Neue Fachkräfte schnell und strukturiert einarbeiten

Unternehmen vergeuden Produktivität neuer Mitarbeiter

24. März 2009
Von Nicolas Zeitler
Neue Mitarbeiter sollten nach standardisierten Prozessen ins Unternehmen eingeführt werden. Das kann ihren Einsatzwillen um bis zu ein Drittel erhöhen. Und für die Unternehmen wird die Einarbeitung durch Standardisierung billiger.

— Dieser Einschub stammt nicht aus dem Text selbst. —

(** [IA32_FEATURE_CONTROL]: once locked it cannot be written. *)
Definition enable_vmxon : M vmx_state unit :=
  let! fc := gets feature_control in
  (if truthy (Z.land (fst fc) VMXON_LOCK_FLAG) then assert (truthy (Z.land (fst fc) VMXON_ENABLE_FLAG))
   else modify (fun v => v <| feature_control :=
     (Z.lor (Z.lor (fst fc) VMXON_LOCK_FLAG) VMXON_ENABLE_FLAG, snd fc) |>)) ;;;
  let! fc := gets feature_control in
  assert (truthy (Z.land (fst fc) VMXON_ENABLE_FLAG)).

Definition set_control_bits : M vmx_state unit :=
  modify (fun v => v <| control0 ::= fun x => Z.lor x 0x20 |>) ;;;
  modify (fun v => v <| control4 ::= fun x => Z.lor x VMX_ENABLE_FLAG |>).

(** The [vmxon] instruction: it faults unless [CR4.VMXE], [CR0.NE] and both bits of
    the feature control are set, fails in VMX operation and on a region that is not
    a page with the processor's revision, and answers whether it succeeded. *)
Definition vmxon (region : Z) : M (host St) bool := fun s =>
  let v := vmx s in
  if negb (Z.testbit (control4 v) 13 && Z.testbit (control0 v) 5 && Z.testbit (fst (feature_control v)) 0 &&
           Z.testbit (fst (feature_control v)) 2) then Stop ProtectionFault
  else if negb (root_operation v) && (region mod PAGE_SIZE_4K =? 0) &&
          (load32 (hmem s) region =? Z.land (lo32 e IA32_VMX_BASIC_MSR) 0x7fffffff)
  then on_vmx (modify (fun v => v <| root_operation := true |>) ;;; ret true) s
  else Ret (false, s).

Definition enter_vmx_operation : M (host St) unit :=
  let! revision_id := on_mon (get_vmx_revision_id e) in
  let! vmxon_region := on_kern get_physical_page in
  let! vmxon_region_pa := on_kern (gets (fun k => pa k vmxon_region)) in
  assert (truthy vmxon_region) ;;;
  on_kern (modify (fun k => k <| k_mem ::= fun m => memset m vmxon_region 0x0 PAGE_SIZE_4K |>)) ;;;
  on_kern (modify (fun k => k <| k_mem ::= fun m => store32 m vmxon_region revision_id |>)) ;;;
  let! successfull := vmxon vmxon_region_pa in
  assert successfull.

Definition vm_monitor_init (c : Z) : M (host St) unit :=
  if negb (is_vmx_support c) then ret tt else
  on_vmx enable_vmxon ;;;
  on_vmx set_control_bits ;;;
  enter_vmx_operation ;;;
  on_mon vm_monitor_init_devices.

(** What the monitor reads of the processor: the registers and tables as the kernel
    has loaded them. *)
Definition processor_now (s : host St) : host_env :=
  HostEnv (msr_eax e) (msr_edx e) (control0 (vmx s)) (host_cr3 s) (control4 (vmx s)) (snd (idtr (desc s)))
    (snd (gdtr (desc s))) (tss_array sym) (vm_exit_handler e) (_guest64_start e) (_guest64_end e)
    (vmptrld_rflag e) (vmlaunch_enters e).

(** [init3] launches the guest, or stops: what follows it in [kernel_main] is never
    reached. *)
Definition init3 (c : Z) : M (host St) Z :=
  vm_monitor_init c ;;;
  let! e := gets processor_now in
  on_mon (start_vm e).
Definition kernel_main (c : Z) (code : Z -> M (host St) unit) (start_addr end_addr : Z) : M (host St) Z :=
  pre_init code start_addr end_addr ;;;
  init0 c ;;;
  init1 c ;;;
  init2 ;;;
  init3 c.

Definition kernel_ap_main (c : Z) : M (host St) unit :=
  on_desc (load_gdt (gdt_entries sym)) ;;;
  load_cr3 ;;;
  on_platform local_apic_ap_init ;;;
  on_desc (load_idt (interrupt_desc_table sym)) ;;;
  on_cpus (processor_local_storage_ap_init (pls_blob sym) CPUID c).
End Kernel.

Neueinsteiger bleiben länger, wenn sie der Arbeitgeber strukturiert einarbeitet und sie mit der Firmenkultur schnell vertraut macht. Erfolgreiche Unternehmen erhöhten damit gegenüber dem vergangenem Jahr um fast ein Drittel die Zahl derer, die dem Unternehmen treu bleiben. In gleichem Maß stieg der Leistungswille der neu Eingestellten. Das geht aus einer Befragung der Aberdeen Group unter 600 Personalverantwortlichen hervor. Als weitere Maßzahlen für ein erfolgreiches "On-Boarding" zogen die Marktforscher die Kosten für die Einarbeitung heran, außerdem die Zeit, bis ein neuer Mitarbeiter produktiv arbeitet. Die Kosten gingen um zwölf Prozent zurück, die Anlernzeit um fast ein Viertel.

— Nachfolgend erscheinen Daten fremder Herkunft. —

Lemma no_override_leaves_configuration_witness :
  apply_command_line_overrides (parse_args cli_none) (PyInt 5) = Ok (PyInt 5).
Proof.
  apply (no_override_leaves_configuration (parse_args cli_none) (PyInt 5) (PyBool false)).
  - unfold override_mapping. repeat (apply List.Forall_cons; [reflexivity|]).
    apply List.Forall_nil.
  - reflexivity.
  - reflexivity.
Defined.

Lemma Ns_get_set_None (x k : string) (v : pyval) (ns : Ns.t) :
  Ns.get x (Ns.set k v ns) = None -> Ns.get x ns = None.
Proof.
  destruct (string_dec k x) as [->|Hne].
  - rewrite Ns_get_set_eq. discriminate.
  - now rewrite Ns_get_set_ne.
Qed.

Lemma override_loop_missing_section (args : args_t) (vb : pyval) (a s k : string)
    (v : pyval) (mapping : list (string * (string * string))) :
  args !! "verbose" = Some vb ->
  args !! a = Some v -> is_None v = false ->
  In (a, (s, k)) mapping ->
  forall attrs,
    forallb (fun kv => is_ns (snd kv)) attrs = true ->
    Ns.get s attrs = None ->
    exists s', override_loop args (PyNs attrs) mapping = Raise (AttributeError s') /\
               Ns.get s' attrs = None.
Proof.
  intros Hvb Ha Hv. induction mapping as [|[a0 [s0 k0]] mapping IH];
    intros Hin attrs Hns Hmiss; [destruct Hin|].
  cbn [override_loop]. unfold override_step.
  destruct (args !! a0) as [v0|] eqn:Ha0.
  - destruct (is_None v0) eqn:Hv0.
    + rewrite rbind_Ok. destruct Hin as [[= -> -> ->]|Hin]; [congruence|].
      now apply IH.
    + unfold set_option. simpl py_getattr.
      destruct (Ns.get s0 attrs) as [sec|] eqn:Hs0; [|exists s0; split; [reflexivity|exact Hs0]].
      pose proof (Ns_get_section _ _ _ Hns Hs0) as Hsec.
      destruct sec as [| | | | |items]; try discriminate.
      simpl. rewrite (arg_some _ _ _ Hvb), rbind_Ok.
      destruct Hin as [[= -> -> ->]|Hin]; [congruence|].
      destruct (IH Hin (Ns.set s0 (PyNs (Ns.set k0 v0 items)) attrs)) as (s' & Hr & Hs').
      * now apply Ns_set_sections.
      * rewrite Ns_get_set_ne; [exact Hmiss | congruence].
      * exists s'. split; [exact Hr | exact (Ns_get_set_None _ _ _ _ Hs')].
  - rewrite rbind_Ok. destruct Hin as [[= -> -> ->]|Hin]; [congruence|].
    now apply IH.
Qed.

(** X9. An option given on the command line whose section is missing from
    the configuration makes [apply_command_line_overrides] raise
    [AttributeError] for a section name the configuration does not have:
    resolution stops there. *)
Theorem override_of_missing_section_raises
    (args : args_t) (attrs : Ns.t) (vb : pyval) (a s k : string) (v : pyval) :
  args !! "verbose" = Some vb ->
  forallb (fun kv => is_ns (snd kv)) attrs = true ->
  In (a, (s, k)) override_mapping ->
  args !! a = Some v -> is_None v = false ->
  Ns.get s attrs = None ->
  exists s',
    apply_command_line_overrides args (PyNs attrs) = Raise (AttributeError s') /\
    Ns.get s' attrs = None.
Proof.
  intros Hvb Hns Hin Ha Hv Hmiss. unfold apply_command_line_overrides.
  destruct (override_loop_missing_section args vb a s k v override_mapping
              Hvb Ha Hv Hin attrs Hns Hmiss) as (s' & -> & Hs').
  exists s'. split; [reflexivity | exact Hs'].
Qed.

(** A configuration with the text settings only. *)
Definition cfg_text_only : Ns.t :=
  [("TEXT_SETTINGS", PyNs [("SIZE", PyInt 32); ("COLOR", PyStr "(0,0,0)")])].
Definition trending_request (ai : string) : Request :=
  {| model := "gemini-3-flash-preview";
     contents := "Generate a list of 10 currently trending or highly rated movies (mix of Action, Sci-Fi, Drama) released in the last 5 years. You MUST include valid TMDB poster_path and backdrop_path strings for each movie (e.g., starting with '/'). Provide JSON.";
     responseMimeType := "application/json";
     responseSchema := movieSchema;
     systemInstruction := "You are a movie database API. Return accurate movie data including real TMDB image paths. Do not hallucinate paths; if unknown, leave empty.";
     apiKey := ai |}.

Definition fetchTrendingMoviesAI : Eff value :=
  let cacheKey := "trending_movies" in
  cached ← getCachedData cacheKey;
  if truthy cached then mret cached else
  try_catch
    (ai ← getAI;
     text ← generateContent (trending_request ai);
     data ← JSON_parse_eff (text_or_brackets text);
     setCachedData cacheKey data;;
     mret data)
    (fun e => console_error "AI Fetch Error:" (Some e);; mret (VArr [])).

Definition category_prompt (category : string) : string :=
  if String.eqb category "tv" then
    "Generate a list of 10 trending TV Shows and Series from the last 3 years. Ensure they are TV shows, not movies."
  else if String.eqb category "movies" then
    "Generate a list of 10 highly acclaimed Movies from various genres (Action, Drama, Comedy) released recently."
  else if String.eqb category "new" then
    "Generate a list of 10 New & Popular releases (Movies or TV) that are currently creating buzz globally."
  else if String.eqb category "web" then
    "Generate a list of 10 popular Web Series (Netflix Originals, Amazon Prime Originals, etc.) that are trending."
  else "Generate a list of 10 trending movies.".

Solche Erfolge konnte allerdings nur das obere Fünftel der untersuchten Firmen für sich verbuchen. Im Mittelfeld, zu dem die Marktforscher die Hälfte der Unternehmen zählen, lagen die Werte deutlich darunter. Um jeweils fünf Prozent stiegen binnen Jahresfrist die Mitarbeiter-Treue und ihr Engagement, um vier Prozent sank die Zeit bis zum produktiven Arbeiten. Die Kosten für die Eingliederung blieben gleich.

Die übrigen 30 Prozent der Firmen schafften es dagegen nicht, Nutzen aus ihren Anlern-Programmen zu ziehen. Bei ihnen gingen Firmentreue und Einsatzwillen sogar zurück, dagegen verlängerte sich die Zeit, bis ein neuer Mitarbeiter produktive Arbeit leistete, die Kosten für die Eingliederung Neuer stiegen.

Um das Engagement der neuen Mitarbeiter zu messen, zogen die Marktforscher Zufriedenheitsumfragen und die Erfolgsrate bei persönlichen Zielvereinbarungen heran.